Most books concerned with physics and music take an approach that puts physical theory before application. Consequently, these works tend to dampen aesthetic fascination with preludes burdened by an overabundance of algebraic formulae. In Measured Tones: The Interplay of Physics and Music Third Edition, Ian Johnston a professor of astrophysics and a connoisseur of music, offers an informal historical approach that shows the evolution of both theory and application at the intersection of physics and music.

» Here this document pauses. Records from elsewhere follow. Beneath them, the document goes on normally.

(* ===== verification/NovaBallocMain.v ===== *)
(** * NOVA: what the block allocator guarantees

    The theorems about the allocator's entry points, and a small device on
    which they are exercised: two CPUs, 64 blocks, range-node checksums on. *)

From stdpp Require Import base list gmap sorting.
From Stdlib Require Import ZArith Lia.
From coqutil Require Import Byte Word.LittleEndianList.
From S2P Require Import Prelude PMem NovaBase NovaBalloc NovaBallocProofs NovaBallocSpec.

Local Open Scope Z_scope.

Section Main.
#[local] Set Default Proof Using "All".
Context `{Crc} `{RBTree} `{!RBTreeLaws}.
Variable bc : balloc_cfg.

(** C8: [nova_free_blocks] gives back exactly the named blocks: if they belong
    to one list and none of them is free, it returns 0, the set of free blocks
    grows by them and nothing else, the list's counter by their number, and the
    tree, the checksums and the end pointers stay consistent. *)
Theorem free_blocks_correct s R blocknr num btype log i fl :
  wf_state bc s R → slab_ok bc (next_addr s) = true →
  free_request s R blocknr num btype i fl →
  let n := nova_get_numblocks btype * num in
  ∃ s' R', nova_free_blocks bc blocknr num btype log s = Ok (0, s') ∧ wf_state bc s' R' ∧
    (∀ b, free s' R' b ↔ free s R b ∨ blocknr <= b < blocknr + n) ∧
    total_free (lists s') = total_free (lists s) + n.
Proof.
  intros S Hslab Hreq n.
  destruct (nova_free_blocks_eq bc s R blocknr num btype log i fl S Hslab Hreq)
    as (s' & R' & E & S' & Hfree & (fl' & Hl & Hn & _) & _).
  exists s', R'. split_and!; try done.
  rewrite Hl, (total_free_insert _ _ fl) by apply Hreq. rewrite Hn. unfold n. lia.
Qed.

(** A free that is refused (no blocks, no memory, blocks outside the list,
    or a first block that is free already) returns the code of its cause and
    leaves every list and the memory untouched. *)
Theorem free_blocks_refused s R blocknr num btype log e :
  wf_state bc s R → refused bc s R blocknr num e →
  ∃ s', nova_free_blocks bc blocknr num btype log s = Ok (- e, s') ∧ wf_state bc s' R ∧
    lists s' = lists s ∧ pm s' = pm s.
Proof. apply free_refused_eq. Qed.


(** A successful outcome, read back. *)
Lemma new_outcome_took s R cpu num zero atype blocknr n b s1 :
  ∀ r, new_outcome bc s R cpu num 0 zero atype blocknr r → r = Ok ((n, b), s1) → (0 <? n) = true →
  ∃ R1, took bc s R n b s1 R1.
Proof.
  intros r [[-> _]|(n' & b' & s' & R' & -> & Htk & _)] E Hn; apply Z.ltb_lt in Hn; simplify_eq.
  { by unfold ENOSPC in Hn. }
  change (nova_get_numblocks 0) with 1. rewrite Z.div_1_r. by exists R'.
Qed.

(** Freeing what [nova_new_data_blocks] returned restores the set of free
    blocks and the counters. *)
Theorem new_free_roundtrip s R this_cpu blocknr num zero cpuid d n b s1 :
  wf_state bc s R → sane s → (∀ a, slab_ok bc a = true) →
  request_ok bc s (if cpuid =? ANY_CPU then this_cpu else cpuid) num 0 zero DATA →
  nova_new_data_blocks bc this_cpu 0 blocknr num zero cpuid d s = Ok ((n, b), s1) → 0 < n →
  ∃ s2 R2, nova_free_data_blocks bc 0 b n s1 = Ok (0, s2) ∧ wf_state bc s2 R2 ∧
    (∀ y, free s2 R2 y ↔ free s R y) ∧ total_free (lists s2) = total_free (lists s).
Proof.
  intros S Hsane Hslab Hreq E Hn. unfold nova_new_data_blocks in E.
  destruct (new_blocks_spec bc s R this_cpu blocknr num 0 zero DATA cpuid d S Hsane Hreq)
    as [[E' _]|(n' & b' & s' & R' & E' & Htk & _)]; rewrite E in E'; simplify_eq.
  { by unfold ENOSPC in Hn. }
  change (nova_get_numblocks 0) with 1 in *. rewrite Z.div_1_r in *.
  destruct Htk as [S' _ Hb Hwere Hfree Htot _ _ (i & fl & Hi & Hlo & Hhi)].
  destruct (nova_free_blocks_eq bc s' R' b' n' 0 false i fl S' (Hslab _))
    as (s2 & R2 & E2 & S2 & Hf2 & (fl2 & Hl2 & Hn2 & _) & _).
  { split; try done; change (nova_get_numblocks 0) with 1; [lia|].
    intros y Hy Hfy. apply Hfree in Hfy as [_ Hfy]. lia. }
  change (nova_get_numblocks 0) with 1 in *. rewrite Z.mul_1_l in *.
  exists s2, R2. split_and!; try done.
  - unfold nova_free_data_blocks. by destruct (Z.eqb_spec b' 0); [lia|].
  - intros y. rewrite Hf2, Hfree. split; [|destruct (decide (b' <= y < b' + n')); tauto].
    intros [[? _]|?]; [done|by apply Hwere].
  - rewrite Hl2, (total_free_insert _ _ fl) by done. lia.
Qed.

(** Where [nova_data_parity_init_free_list] puts the replica of list [i]'s parity. *)
Definition replica_parity (i b : Z) : Prop := list_end bc i - share bc (parity_blocks bc) < b <= list_end bc i.

(** C20: [nova_init_blockmap], on a new file system and with memory for its nodes,
    builds a well-formed allocator.  Leaving the blocks of the parity replicas
    aside, exactly those blocks are free that the reserved head and tail, the
    checksums, their replica, and the parity leave of each list's share.  (The
    replicas of the parity are free too, see [replica_parity_is_free].) *)
Theorem init_blockmap_correct s :
  geometry bc → (∀ a, slab_ok bc a = true) →
  lists s = replicate (Z.to_nat (bc_cpus bc)) empty_list →
  ∃ s' R, nova_init_blockmap bc false s = Ok ((), s') ∧ pm s' = pm s ∧ wf_state bc s' R ∧
    (∀ b, (∀ i, 0 <= i < bc_cpus bc → ¬ replica_parity i b) →
       free s' R b ↔ ∃ i, 0 <= i < bc_cpus bc ∧
         list_start bc i <= b <= list_end bc i - share bc (parity_blocks bc)).
Proof.
  intros G Hslab Hl. destruct (init_blockmap_spec bc s G Hslab Hl) as (s' & E & Hpm & S & Hf).
  exists s', (init_ranges bc (next_addr s)). split_and!; try done.
  intros b Hb. rewrite (Hf b). destruct (geometry_nonneg bc G) as [_ Hp]. unfold replica_parity in Hb.
  split; intros (i & Hi & Hr); exists i; specialize (Hb i Hi); lia.
Qed.

(** [nova_count_free_blocks] counts the blocks of all ranges. *)
Theorem count_free_blocks_correct s R :
  wf_state bc s R → total_free (lists s) < 2 ^ 64 →
  nova_count_free_blocks s =
  Ok (foldr (λ i a, sizes (R i) + a) 0 (seq 0 (length (lists s))), s).
Proof.
  intros S Hlt. rewrite (count_free_blocks_eq bc s R S Hlt). by rewrite (total_free_sizes bc s R S).
Qed.
End Main.

(** ** Plain search trees as the tree library *)

Fixpoint of_list (l : list addr) : tree :=
  match l with [] => Leaf | n :: l => Node Leaf n (of_list l) end.

Fixpoint succ_in (l : list addr) (n : addr) : option addr :=
  match l with
  | [] => None
  | x :: l => if decide (x = n) then head l else succ_in l n
  end.

Fixpoint erase_in (l : list addr) (n : addr) : list addr :=
  match l with
  | [] => []
  | x :: l => if decide (x = n) then l else x :: erase_in l n
  end.

Definition plain_tree : RBTree := {|
  rb_insert_color := λ _ t, t;
  rb_erase := λ n t, of_list (erase_in (inorder t) n);
  rb_next := λ t n, succ_in (inorder t) n;
  rb_prev := λ t n, succ_in (reverse (inorder t)) n;
  rb_first := λ t, head (inorder t)
|}.

Lemma inorder_of_list l : inorder (of_list l) = l.
Proof. induction l as [|n l IH]; simpl; [done|]. by rewrite IH. Qed.

Lemma succ_in_split l1 n l2 : n ∉ l1 → succ_in (l1 ++ n :: l2) n = head l2.
Proof.
  induction l1 as [|x l1 IH]; intros Hn; simpl; [by rewrite decide_True|].
  rewrite decide_False by set_solver. apply IH. set_solver.
Qed.

Lemma erase_in_split l1 n l2 : n ∉ l1 → erase_in (l1 ++ n :: l2) n = l1 ++ l2.
Proof.
  induction l1 as [|x l1 IH]; intros Hn; simpl; [by rewrite decide_True|].
  rewrite decide_False by set_solver. f_equal. apply IH. set_solver.
Qed.

Lemma plain_tree_laws : @RBTreeLaws plain_tree.
Proof.
  split; try done; intros; simpl.
  - rewrite inorder_of_list. match goal with E : _ = _ |- _ => rewrite E in * end.
    apply erase_in_split. rewrite NoDup_app in *. set_solver.
  - match goal with E : _ = _ |- _ => rewrite E in * end.
    apply succ_in_split. rewrite NoDup_app in *. set_solver.
  - match goal with E : _ = _ |- _ => rewrite E in * end.
    rewrite reverse_app, reverse_cons, <- app_assoc. simpl.
    rewrite succ_in_split; [by rewrite <- head_reverse|].
    rewrite NoDup_app, NoDup_cons in *. rewrite elem_of_reverse. naive_solver.
Qed.

(** ** A small device *)

Module BallocDemo.
#[local] Existing Instance plain_tree.
#[local] Existing Instance plain_tree_laws.
#[local] Instance crc : Crc := bitwise_crc false.

Definition cfg : balloc_cfg := BallocCfg true 262144 64 2 1 0 (λ _, true).
Definition off : bstate := BState ∅ O (replicate 2 empty_list) 0 (Cpu ∅ []).

Definition booted : bstate :=
  match nova_init_blockmap cfg false off with Ok (_, s) => s | _ => off end.
Definition R0 : nat → list range := init_ranges cfg O.

Lemma demo_geometry : geometry cfg.
Proof. by split. Qed.

Lemma booted_run : nova_init_blockmap cfg false off = Ok ((), booted).
Proof. vm_compute. reflexivity. Qed.

Lemma booted_wf : wf_state cfg booted R0 ∧
  (∀ b, free booted R0 b ↔ ∃ i, 0 <= i < 2 ∧ list_start cfg i <= b <= list_end cfg i).
Proof.
  destruct (init_blockmap_spec cfg off demo_geometry) as (s & E & _ & S & Hf); [done..|].
  rewrite booted_run in E. injection E as <-. by split.
Qed.

Lemma booted_list i fl : lists booted !! i = Some fl → (i < 2)%nat ∧
  block_start (layout fl) = list_start cfg (Z.of_nat i) ∧ block_end (layout fl) = list_end cfg (Z.of_nat i).
Proof.
  destruct i as [|[|i]]; intros Hi; vm_compute in Hi; simplify_eq; (split; [lia|by vm_compute]).
Qed.

Lemma booted_sane : sane booted.
Proof.
  split; intros i fl Hi; apply booted_list in Hi as (Hlt & Hs & He);
    rewrite ?Hs, ?He; destruct i as [|[|i]]; try lia; by vm_compute.
Qed.

(** After allocating three blocks on CPU 0, block 5 to 7 are in use. *)
Definition grown : bstate :=
  match nova_new_data_blocks cfg 0 0 0 3 false ANY_CPU ALLOC_FROM_HEAD booted with
  | Ok (_, s) => s | _ => off end.
Lemma grown_run :
  nova_new_data_blocks cfg 0 0 0 3 false ANY_CPU ALLOC_FROM_HEAD booted = Ok ((3, 5), grown).
Proof. vm_compute. reflexivity. Qed.

Lemma booted_request zero : request_ok cfg booted 0 3 0 zero DATA.
Proof.
  split.
  - by vm_compute.
  - change (3 * nova_get_numblocks 0) with 3. lia.
  - done.
  - intros _. change (3 * nova_get_numblocks 0) with 3. split; [lia|].
    intros i fl Hi. apply booted_list in Hi as (Hlt & _ & ->).
    destruct i as [|[|i]]; [by vm_compute..|lia].
Qed.

Lemma init_blockmap_correct_witness :
  geometry cfg ∧ ∃ s' R, nova_init_blockmap cfg false off = Ok ((), s') ∧ pm s' = pm off ∧
    wf_state cfg s' R ∧
    (∀ b, (∀ i, 0 <= i < bc_cpus cfg → ¬ replica_parity cfg i b) →
       free s' R b ↔ ∃ i, 0 <= i < bc_cpus cfg ∧
         list_start cfg i <= b <= list_end cfg i - share cfg (parity_blocks cfg)).
Proof.
  split; [exact demo_geometry|]. exact (init_blockmap_correct cfg off demo_geometry (λ _, eq_refl) eq_refl).
Defined.


Lemma new_free_roundtrip_witness :
  ∃ s2 R2, nova_free_data_blocks cfg 0 5 3 grown = Ok (0, s2) ∧ wf_state cfg s2 R2 ∧
    (∀ y, free s2 R2 y ↔ free booted R0 y) ∧ total_free (lists s2) = total_free (lists booted).
Proof.
  exact (new_free_roundtrip cfg booted R0 0 0 3 false ANY_CPU ALLOC_FROM_HEAD 3 5 grown
    (proj1 booted_wf) booted_sane (λ _, eq_refl) (booted_request false) grown_run eq_refl).
Defined.

Lemma count_free_blocks_correct_witness :
  nova_count_free_blocks booted = Ok (55, booted).
Proof.
  exact (count_free_blocks_correct cfg booted R0 (proj1 booted_wf) eq_refl).
Defined.

Lemma fl0_eq : ∃ fl, lists booted !! O = Some fl ∧ block_start (layout fl) = 5 ∧ block_end (layout fl) = 31.
Proof. eexists. split; [vm_compute; reflexivity|]. by vm_compute. Qed.

Lemma grown_wf : ∃ R, wf_state cfg grown R ∧
  (∀ y, free grown R y ↔ free booted R0 y ∧ ¬ 5 <= y < 8).
Proof.
  assert (Er : nova_new_blocks cfg 0 0 3 0 false DATA ANY_CPU ALLOC_FROM_HEAD booted =
    Ok ((3, 5), grown)) by exact grown_run.
  destruct (new_outcome_took cfg booted R0 0 3 false DATA 0 3 5 grown _
    (new_blocks_spec cfg booted R0 0 0 3 0 false DATA ANY_CPU ALLOC_FROM_HEAD
      (proj1 booted_wf) booted_sane (booted_request false)) Er eq_refl) as [R' Htk].
  exists R'. split; [apply Htk|]. exact (tk_free _ _ _ _ _ _ _ Htk).
Qed.

Lemma free_blocks_correct_witness :
  ∃ R fl, free_request grown R 6 1 0 0 fl ∧
    ∃ s' R', nova_free_blocks cfg 6 1 0 true grown = Ok (0, s') ∧ wf_state cfg s' R' ∧
      (∀ b, free s' R' b ↔ free grown R b ∨ 6 <= b < 6 + 1) ∧
      total_free (lists s') = total_free (lists grown) + 1.
Proof.
  destruct grown_wf as (R & S & Hf).
  assert (Hreq : ∃ fl, free_request grown R 6 1 0 0 fl).
  { eexists. split; [done|vm_compute; reflexivity|vm_compute; discriminate|vm_compute; discriminate|].
    intros b Hb [_ Hn]%Hf. change (nova_get_numblocks 0) with 1 in Hb. lia. }
  destruct Hreq as [fl Hreq]. exists R, fl. split; [done|].
  exact (free_blocks_correct cfg grown R 6 1 0 true 0 fl S eq_refl Hreq).
Defined.

Lemma free_blocks_refused_witness :
  ∃ s', nova_free_blocks cfg 9 1 0 true booted = Ok (- EINVAL, s') ∧ wf_state cfg s' R0 ∧
    lists s' = lists booted ∧ pm s' = pm booted.
Proof.
  assert (Href : refused cfg booted R0 9 1 EINVAL).
  { destruct fl0_eq as (fl & Hfl & Hs & He).
    apply (refused_free cfg booted R0 9 1 0 fl); try lia; try done.
    exists (Range 0 5 31). split; [|simpl; lia]. apply list_elem_of_singleton. by vm_compute. }
  exact (free_blocks_refused cfg booted R0 9 1 0 true EINVAL (proj1 booted_wf) Href).
Defined.

(** The last four blocks of a list are those of its replica parity, yet they
    start out free: [nova_data_parity_init_free_list] leaves [block_end] alone. *)
Lemma replica_parity_is_free :
  ∃ fl, lists booted !! O = Some fl ∧ num_parity_blocks (layout fl) = 4 ∧
    replica_parity_start (layout fl) = 28 ∧ ∀ b, 28 <= b < 28 + 4 → free booted R0 b.
Proof.
  eexists. split; [vm_compute; reflexivity|]. split_and!; [done..|]. intros b Hb.
  apply (proj2 booted_wf). exists 0. change (list_start cfg 0) with 5. change (list_end cfg 0) with 31.
  lia.
Qed.

(** One list with blocks 512 to 2559 free, and no memory for new nodes. *)
Definition poor : balloc_cfg := BallocCfg false 0 4096 1 1 0 (λ _, false).
Definition big : bstate :=
  BState {[ O := RangeNode 512 2559 0 ]} 1
    [FreeList (Node Leaf O Leaf) (Some O) (Some O) 2048 1 (FlLayout 0 0 0 0 0 0 1 4095) no_stats]
    4096 (Cpu ∅ []).

(** When [nova_alloc_superpage] cannot allocate the node of the right part, the
    range is already cut: the caller gets 512 blocks, the tree is empty, and
    1536 blocks are counted as free but lost. *)
Lemma superpage_enomem_leaks :
  ∃ s', nova_new_blocks poor 0 0 1 1 false DATA 0 ALLOC_FROM_HEAD big = Ok ((1, 512), s') ∧
    nodes s' = ∅ ∧ nova_count_free_blocks s' = Ok (1536, s').
Proof. eexists. split; [vm_compute; reflexivity|]. split; vm_compute; reflexivity. Qed.
End BallocDemo.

Exceptionally accessible, insightful, and now updated to consider modern technology and recent advances, the new edition of this critically acclaimed and bestselling classic -
Features a greater examination of psycho-acoustics and its role in the design of MP3s
Includes expanded information on the gamelan and other Asian percussion instruments
Introduces detailed discussions of binary notation, digitization, and electronic manipulation of music
We believe that order exists, and we look for it. In that respect the aims of science and of music are identical-the desire to find harmony. And surely, without that very human desire, science would be a cold and sterile undertaking.
With myriad illustrations and historical anecdotes, this volume will delight those student required to approach this topic from either a physics and music concentration, as well as anyone who is fascinated with concepts of harmony expressed in nature, as well as in the instruments and composition of human expression's purest form.
A complementary website provides sound files, further reading, and instructional support.